Here's the thing. With a film based on the X-Men there are really two options. The first would be to do a film with really only two or three characters. My guess is that the supposedly in-development Wolverine movie will be like this. We will focus on a select few characters and really get to develop and know them. But then it's not X-Men, but X-Man or Two. Now, remember that these movies are adventures - so a lot of screen time is given over to action and exposition, and a lot taken away from character development. Maybe if you did My Dinner with the X-Men you could really get to know and flesh out seven or eight X-Men as real, deep characters. But given the restraints of the form, you simply can't. The second option, and the one the filmmakers took, is to essentially accept that many, many characters will be sketched. They will support the plot, we'll get to know them slightly, but we won't go anywhere deep. What many fans seem to want is an impossible option--a big action-adventure film with many X-Men in which we get to know each mutant really, really well. I agree - that would be nice. But it's also impossible. Given those restraints I was thrilled with how they handled Beast. Angel was a minor character, but that's OK. This is not the Angel movie. Juggernaut was barely developed - and, again, that's OK. The alternative would be to use no recognizable names from the comics and just use new, made up mutants for these minor parts that the plot needs. But that would be a silly way to go. This series could go to six or seven films, and there'd still never be time to do all the characters fans are screaming for "right." The fact of the matter is that it would take an ongoing series to really do what so many fans seem to want--to really delve into many, many characters. And, sure, that's be super-keen.
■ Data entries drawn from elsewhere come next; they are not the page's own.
(** * django-db-views: view and field-comment migration detection

    A shallow embedding of [django_db_views/operations.py] and of the
    view-related part of [django_db_views/autodetector.py], followed by the
    properties of the change detector that are established on it.

    Conventions of the embedding.
    - A Python [str] is a [string]; one [ascii] stands for one code point
      below 256, so the character classes used by [str.strip] and
      [str.lower] are those of Python restricted to that range.
    - A Python [dict] is an association list in insertion order whose keys
      are bound at most once by the dict operations ([dict_set],
      [dict_del]).
    - A call that may raise returns an [Outcome]: [Return v], [Raise e], or
      [Diverge] when the bounded unrolling of a [while] loop is used up. *)

From Stdlib Require Import List String Ascii Bool Arith Lia NArith.
Import ListNotations.
Local Open Scope string_scope.
Local Open Scope list_scope.
Local Open Scope nat_scope.

Set Implicit Arguments.
Set Warnings "-register-all".

(* ================================================================= *)
(** ** Python values the code relies on *)

Module Py.

(** [str.isspace] on one code point below 256: the C0 controls 9-13 and
    28-31, the space, NEL (133) and the no-break space (160). *)
Definition isspace (c : ascii) : bool :=
  let n := nat_of_ascii c in
  ((9 <=? n) && (n <=? 13)) || ((28 <=? n) && (n <=? 31))
  || (n =? 32) || (n =? 133) || (n =? 160).

Fixpoint lstrip_by (p : ascii -> bool) (s : string) : string :=
  match s with
  | EmptyString => EmptyString
  | String c t => if p c then lstrip_by p t else s
  end.

Fixpoint rstrip_by (p : ascii -> bool) (s : string) : string :=
  match s with
  | EmptyString => EmptyString
  | String c t =>
      match rstrip_by p t with
      | EmptyString => if p c then EmptyString else String c EmptyString
      | r => String c r
      end
  end.

Definition strip_by (p : ascii -> bool) (s : string) : string :=
  rstrip_by p (lstrip_by p s).

(** [s.strip()] *)
Definition strip (s : string) : string := strip_by isspace s.

Fixpoint mem_char (c : ascii) (chars : string) : bool :=
  match chars with
  | EmptyString => false
  | String d t => Ascii.eqb c d || mem_char c t
  end.

(** [s.strip(chars)] *)
Definition strip_chars (chars s : string) : string :=
  strip_by (fun c => mem_char c chars) s.

(** [str.lower] on one code point below 256: A-Z, and the Latin-1
    capitals 192-222 except the multiplication sign 215. *)
Definition lower_char (c : ascii) : ascii :=
  let n := nat_of_ascii c in
  if ((65 <=? n) && (n <=? 90))
     || ((192 <=? n) && (n <=? 222) && negb (n =? 215))
  then ascii_of_nat (n + 32) else c.

Fixpoint lower (s : string) : string :=
  match s with
  | EmptyString => EmptyString
  | String c t => String (lower_char c) (lower t)
  end.

(** [s.split(sep, 1)] for a one-character [sep] known to occur in [s]:
    the text before the first [sep] and the text after it. *)
Fixpoint split_once (sep : ascii) (s : string) : option (string * string) :=
  match s with
  | EmptyString => None
  | String c t =>
      if Ascii.eqb c sep then Some (EmptyString, t)
      else match split_once sep t with
           | Some (a, b) => Some (String c a, b)
           | None => None
           end
  end.

(** [sep in s] *)
Definition contains_char (sep : ascii) (s : string) : bool :=
  mem_char sep s.

Inductive Exception : Type :=
| AssertionError
| KeyError
| NotImplementedError
| AttributeError.

End Py.

Inductive Outcome (A : Type) : Type :=
| Return (a : A)
| Raise (e : Py.Exception)
| Diverge.

Arguments Return {A} a.
Arguments Raise {A} e.
Arguments Diverge {A}.

Definition bind {A B : Type} (m : Outcome A) (k : A -> Outcome B) : Outcome B :=
  match m with
  | Return a => k a
  | Raise e => Raise e
  | Diverge => Diverge
  end.

Notation "x <- m ;; k" := (bind m (fun x => k))
  (at level 61, m at next level, right associativity).

(** A [for] loop over [items] threading the state [st]; the first exception
    leaves the loop. *)
Fixpoint for_each {A S : Type} (body : A -> S -> Outcome S)
                  (items : list A) (st : S) : Outcome S :=
  match items with
  | [] => Return st
  | x :: rest => st' <- body x st ;; for_each body rest st'
  end.

(* ----------------------------------------------------------------- *)
(** *** Insertion-ordered dictionaries *)

Section Dict.
Variables K V : Type.
Variable eqb : K -> K -> bool.

Definition dict := list (K * V).

Fixpoint dict_get (d : dict) (k : K) : option V :=
  match d with
  | [] => None
  | (k', v) :: rest => if eqb k k' then Some v else dict_get rest k
  end.

(** [d[k] = v]: rebinds in place, or appends a new binding. *)
Fixpoint dict_set (d : dict) (k : K) (v : V) : dict :=
  match d with
  | [] => [(k, v)]
  | (k', v') :: rest =>
      if eqb k k' then (k', v) :: rest else (k', v') :: dict_set rest k v
  end.

(** [del d[k]]: [None] stands for the [KeyError] of an unbound key. *)
Fixpoint dict_del (d : dict) (k : K) : option dict :=
  match d with
  | [] => None
  | (k', v') :: rest =>
      if eqb k k' then Some rest
      else match dict_del rest k with
           | Some rest' => Some ((k', v') :: rest')
           | None => None
           end
  end.

Definition dict_mem (d : dict) (k : K) : bool :=
  match dict_get d k with Some _ => true | None => false end.

Definition dict_keys (d : dict) : list K := map fst d.
End Dict.

Definition pair_eqb (a b : string * string) : bool :=
  String.eqb (fst a) (fst b) && String.eqb (snd a) (snd b).

(* ================================================================= *)
(** ** Data model *)

(** Modelled from the spec: [django_db_views/db_view.py] is not among the
    sources. The two view kinds, [DBMaterializedView] and [DBView], are the
    class tags stored as [base_class] of a view state entry and tested with
    [issubclass] by the detector. *)
Inductive BaseClass : Type :=
| DBMaterializedView
| DBView.

(** Modelled from the spec: [django_db_views/migration_functions.py] is not
    among the sources. A forward or backward action carries the definition
    text and is tagged with the table name and the engine ([engine=None] by
    default); the detector reads them back as [code.view_definition],
    [code.table_name] and [code.view_engine]. *)
Inductive ViewMigrationClass : Type :=
| ForwardMaterializedViewMigration
| ForwardViewMigration
| BackwardMaterializedViewMigration
| BackwardViewMigration.

Record ViewMigration : Type := {
  migration_class : ViewMigrationClass;
  view_definition : string;
  table_name : string;
  view_engine : option string
}.

(** Modelled from the spec: the drop action of
    [django_db_views/migration_functions.py], built from a table name and
    an engine. *)
Inductive DropViewMigrationClass : Type :=
| DropMaterializedView
| DropView.

Record DropViewMigration : Type := {
  drop_class : DropViewMigrationClass;
  drop_table_name : string;
  drop_view_engine : option string
}.

(** A model field, reduced to its comment and the rest of its declaration. *)
Record Field : Type := {
  db_comment : option string;
  field_declaration : string
}.

(** The host's [FieldOperation(model_name, name, field=None)]. *)
Record FieldOperation : Type := {
  model_name : string;
  name : string;
  field : option Field
}.

Inductive HostFieldKind : Type :=
| AddField
| AlterField
| RemoveField
| RenameField.

(** Migration operations: those of [operations.py], the host's
    [SeparateDatabaseAndState] wrapper, the host's field operations and any
    other host operation. *)
Inductive Operation : Type :=
| ViewRunPython (code reverse_code : ViewMigration) (atomic : bool)
| ViewDropRunPython (code : DropViewMigration) (reverse_code : ViewMigration)
                    (atomic : bool)
| SeparateDatabaseAndState (database_operations state_operations : list Operation)
| AddFieldComment (f : FieldOperation) (preserve_default : bool)
| AlterFieldComment (f : FieldOperation) (preserve_default : bool)
| RemoveFieldComment (f : FieldOperation)
| HostFieldOperation (kind : HostFieldKind) (f : FieldOperation)
| HostOperation (description : string).

(** [isinstance(op, ViewRunPython)] *)
Definition is_ViewRunPython (op : Operation) : bool :=
  match op with
  | ViewRunPython _ _ _ => true
  | _ => false
  end.

(** [isinstance(op, operations.fields.FieldOperation)], with the fields of
    the base class when it holds. *)
Definition as_FieldOperation (op : Operation) : option FieldOperation :=
  match op with
  | AddFieldComment f _ => Some f
  | AlterFieldComment f _ => Some f
  | RemoveFieldComment f => Some f
  | HostFieldOperation _ f => Some f
  | _ => None
  end.

(* ----------------------------------------------------------------- *)
(** *** Model state *)

(** The attributes [DBViewModelState.__init__] attaches. Entries are those
    built by [ViewRunPython.state_forwards], which passes a table name, a
    definition and a base class; the engine is whatever the action holds. *)
Record ViewAttributes : Type := {
  state_view_engine : option string;
  state_view_definition : string;
  state_base_class : BaseClass;
  state_table_name : string
}.

(** A [DBViewModelState]: the [app_label] and [name] of the host's
    [ModelState] (its fields, options, bases and managers are passed empty)
    and, when they were attached, the view attributes. *)
Record DBViewModelState : Type := {
  view_app_label : string;
  view_name : string;
  view_attributes : option ViewAttributes
}.

Inductive Base : Type :=
| BaseString (reference : string)
| BaseClassObject.

Record ModelState : Type := {
  app_label : string;
  model_state_name : string;
  bases : list Base
}.

(** An entry of [ProjectState.models]. *)
Inductive StateEntry : Type :=
| PlainModelState (m : ModelState)
| ViewModelState (v : DBViewModelState).

(** The host's [ProjectState], reduced to its [models] mapping, keyed by
    [(app_label, model_name)]. *)
Definition ProjectState : Type := dict (string * string) StateEntry.

Definition entry_key (e : StateEntry) : string * string :=
  match e with
  | PlainModelState m => (app_label m, Py.lower (model_state_name m))
  | ViewModelState v => (view_app_label v, Py.lower (view_name v))
  end.

(** [ProjectState.add_model]: binds the entry under
    [(app_label, name_lower)]. *)
Definition add_model (state : ProjectState) (e : StateEntry) : ProjectState :=
  dict_set pair_eqb state (entry_key e) e.
(** * Serienbrief: filename expansion and batch generation

    A shallow embedding of [serienbrief_pdf.py]: the placeholder expander
    [expand_filename_template] and the batch loop of [main], together with
    the Python string operations they are built from. *)

From Stdlib Require Import Strings.String Strings.Ascii Numbers.DecimalString Numbers.DecimalNat.
From Stdlib Require Import List NArith Arith Bool Lia Permutation FinFun.
Import ListNotations.

Set Implicit Arguments.

(** ** Python strings

    A Python [str] is a sequence of Unicode code points.  Literals of the
    source are all ASCII and are written with [py]. *)

Definition char := N.
Definition str := list char.

Definition py (s : string) : str := map N_of_ascii (list_ascii_of_string s).

Definition lbrace : char := 123%N.
Definition rbrace : char := 125%N.

Fixpoint str_eqb (a b : str) : bool :=
  match a, b with
  | [], [] => true
  | x :: a', y :: b' => N.eqb x y && str_eqb a' b'
  | _, _ => false
  end.

(** [s.startswith(p)]. *)
Fixpoint startswith (p s : str) : bool :=
  match p, s with
  | [], _ => true
  | _ :: _, [] => false
  | a :: p', b :: s' => N.eqb a b && startswith p' s'
  end.

(** [p in s]: some suffix of [s] starts with [p]. *)
Fixpoint contains (p s : str) : bool :=
  startswith p s ||
  match s with
  | [] => false
  | _ :: s' => contains p s'
  end.

(** The scan of [str.replace] for a non-empty [old]: left to right, a match
    at the cursor emits [new] and moves the cursor past the match ([skip]
    counts the characters of the match still to be passed over), otherwise
    the character under the cursor is copied. *)
Fixpoint replace_scan (old new : str) (skip : nat) (s : str) : str :=
  match s with
  | [] => []
  | c :: s' =>
      match skip with
      | S k => replace_scan old new k s'
      | O =>
          if startswith old s
          then new ++ replace_scan old new (pred (length old)) s'
          else c :: replace_scan old new 0 s'
      end
  end.

(** [s.replace(old, new)].  With an empty [old] Python puts [new] before
    every character and at the end. *)
Definition replace (old new s : str) : str :=
  match old with
  | [] => new ++ flat_map (fun c => c :: new) s
  | _ :: _ => replace_scan old new 0 s
  end.

(** [sep.join(pieces)]. *)
Fixpoint join (sep : str) (pieces : list str) : str :=
  match pieces with
  | [] => []
  | [x] => x
  | x :: rest => x ++ sep ++ join sep rest
  end.

(** Whitespace as [str.strip] sees it (CPython's [_PyUnicode_IsWhitespace]). *)
Definition isspace (c : char) : bool :=
  ((9 <=? c) && (c <=? 13) || (28 <=? c) && (c <=? 32)
   || (c =? 133) || (c =? 160) || (c =? 5760)
   || (8192 <=? c) && (c <=? 8202)
   || (c =? 8232) || (c =? 8233) || (c =? 8239) || (c =? 8287)
   || (c =? 12288))%N.

Fixpoint lstrip (s : str) : str :=
  match s with
  | [] => []
  | c :: s' => if isspace c then lstrip s' else s
  end.

Definition rstrip (s : str) : str := rev (lstrip (rev s)).

(** [s.strip()]. *)
Definition strip (s : str) : str := rstrip (lstrip s).

(** Truth value of a string: [not s] holds for the empty string only. *)
Definition py_not (s : str) : bool :=
  match s with
  | [] => true
  | _ :: _ => false
  end.

(** [str(n)] for a non-negative integer. *)
Definition str_of_nat (n : nat) : str :=
  py (NilEmpty.string_of_uint (Nat.to_uint n)).

(** ** Row values and contexts

    [pd.read_csv(csv_file, sep=';', dtype=str)] leaves a present cell as
    the [str] it was read as.  [dtype=str] does not touch the detection of
    missing values: an empty field, or one of pandas' NA spellings, comes
    out as the float NaN.  [row.to_dict()] hands the values on unchanged. *)

Inductive value :=
| VStr (s : str)
| VNaN.

(** [str(value)]. *)
Definition str_of (v : value) : str :=
  match v with
  | VStr s => s
  | VNaN => py "nan"
  end.

(** A Python dict, as its items in insertion order. *)
Definition dict := list (str * value).

Definition keys (d : dict) : list str := map fst d.

Fixpoint dict_get (k : str) (d : dict) : option value :=
  match d with
  | [] => None
  | (k', v) :: d' => if str_eqb k' k then Some v else dict_get k d'
  end.

(** [d[k] = v]: an existing key keeps its place, a new key goes last. *)
Fixpoint dict_set (k : str) (v : value) (d : dict) : dict :=
  match d with
  | [] => [(k, v)]
  | (k', v') :: d' =>
      if str_eqb k' k then (k', v) :: d' else (k', v') :: dict_set k v d'
  end.

(** ** The placeholder expander *)

(** [f"{{{key}}}"] *)
Definition placeholder (key : str) : str := lbrace :: key ++ [rbrace].

Definition expand_step (result : str) (item : str * value) : str :=
  let '(key, value) := item in
  let placeholder := placeholder key in
  if contains placeholder result
  then replace placeholder (str_of value) result
  else result.

Definition expand_filename_template (template_str : str) (context : dict) : str :=
  fold_left expand_step context template_str.

(** The variant without the membership test. *)
Definition expand_step_unguarded (result : str) (item : str * value) : str :=
  let '(key, value) := item in
  replace (placeholder key) (str_of value) result.

Definition expand_unguarded (template_str : str) (context : dict) : str :=
  fold_left expand_step_unguarded context template_str.

(** ** Effects of the batch run

    [main] talks to the Streamlit page, reads the CSV, renders documents
    and fills a ZIP buffer.  The run is a state and exception monad over
    the ordered trace of these calls and the entries of the ZIP buffer. *)

Definition bytes := list N.

(** A Python exception, by the text that tells it. *)
Definition exn := str.

(** The entries of a ZIP file in the order they were stored, each under
    the name the file holds for it. *)
Definition archive := list (str * bytes).

Inductive event :=
| StWarning (body : str)
| StError (body : str)
| StSuccess (body : str)
| StDownloadButton (label : str) (data : archive) (file_name mime : str)
| ReadCsv (csv_file : bytes)
| GenerateDoc (template_bytes : bytes) (context : dict)
| WriteStr (zinfo_or_arcname : str) (data : bytes).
But, again, in a film, this is the nature of the beast. And they've made the right choice. Harry Knowles makes a case in his review that just showing us a Sentinel hidden by shadows is lame - that it should be all or nothing. But it will never be all. And that given, wouldn't you rather have the something? I would.

They changed the Phoenix story

Of course they did. It's three films, not dozens and dozens of comics. So they had to condense it. And they had to bring it down in scale. But really, I have to admit to liking this version better anyway. That Jean Grey in the comics wasn't driven mad by power, that she wasn't a tragic example of the dictum that "absolute power corrupts, absolutely" always struck me as a copout, Making the Phoenix some kind of alien force was a total flinch. Here, we get a Jean Grey who can't control her power, or more accurately, doesn't want to. Her power is too much for her, and it corrupts her. That's a more powerful story, to my mind. As for shifting the character who must sacrifice her to Wolverine instead of Cyclops, that change is absolutely in keeping with the dynamic of these films. Like it or not, the films have made it clear that Wolverine is the "lead" X-Man. And it made absolute sense, story-wise, for him to carry that climactic plot point.

Magneto's betrayal of the de-powered Mystique

Some have dismissed it as out-of-character. I think they've gone to great pains in three films to make it clear that this is precisely what Magneto would do.

The lack of emphasis on Rogue

Again, we can only focus on so many characters. And I thought they capped her story, if in a slightly rushed way, still effectively.

Let's leave off with some things I loved, shall we?

Young Xavier and Magneto. Cool effects.

The shredding-like portrayal of Jean's telekenetic powers gone mad.

Kitty. Very well done, and very well-played. Anyone else have a hunch that she'll have a bigger part in the inevitable X-Men IV?

The continuity. Director change aside, this really did feel like a piece of the larger whole.

The epilogue(s). Implying that the cure is only temporary is a brilliant bit of foreshadowing. And the Xavier bit was genius. And planted too--that I didn't see it given the otherwise-pointlessness of the Moira McTaggert bit early in the film makes me sad.

The final fight. Nicely epic, with some great usage of powers (especially Kitty's).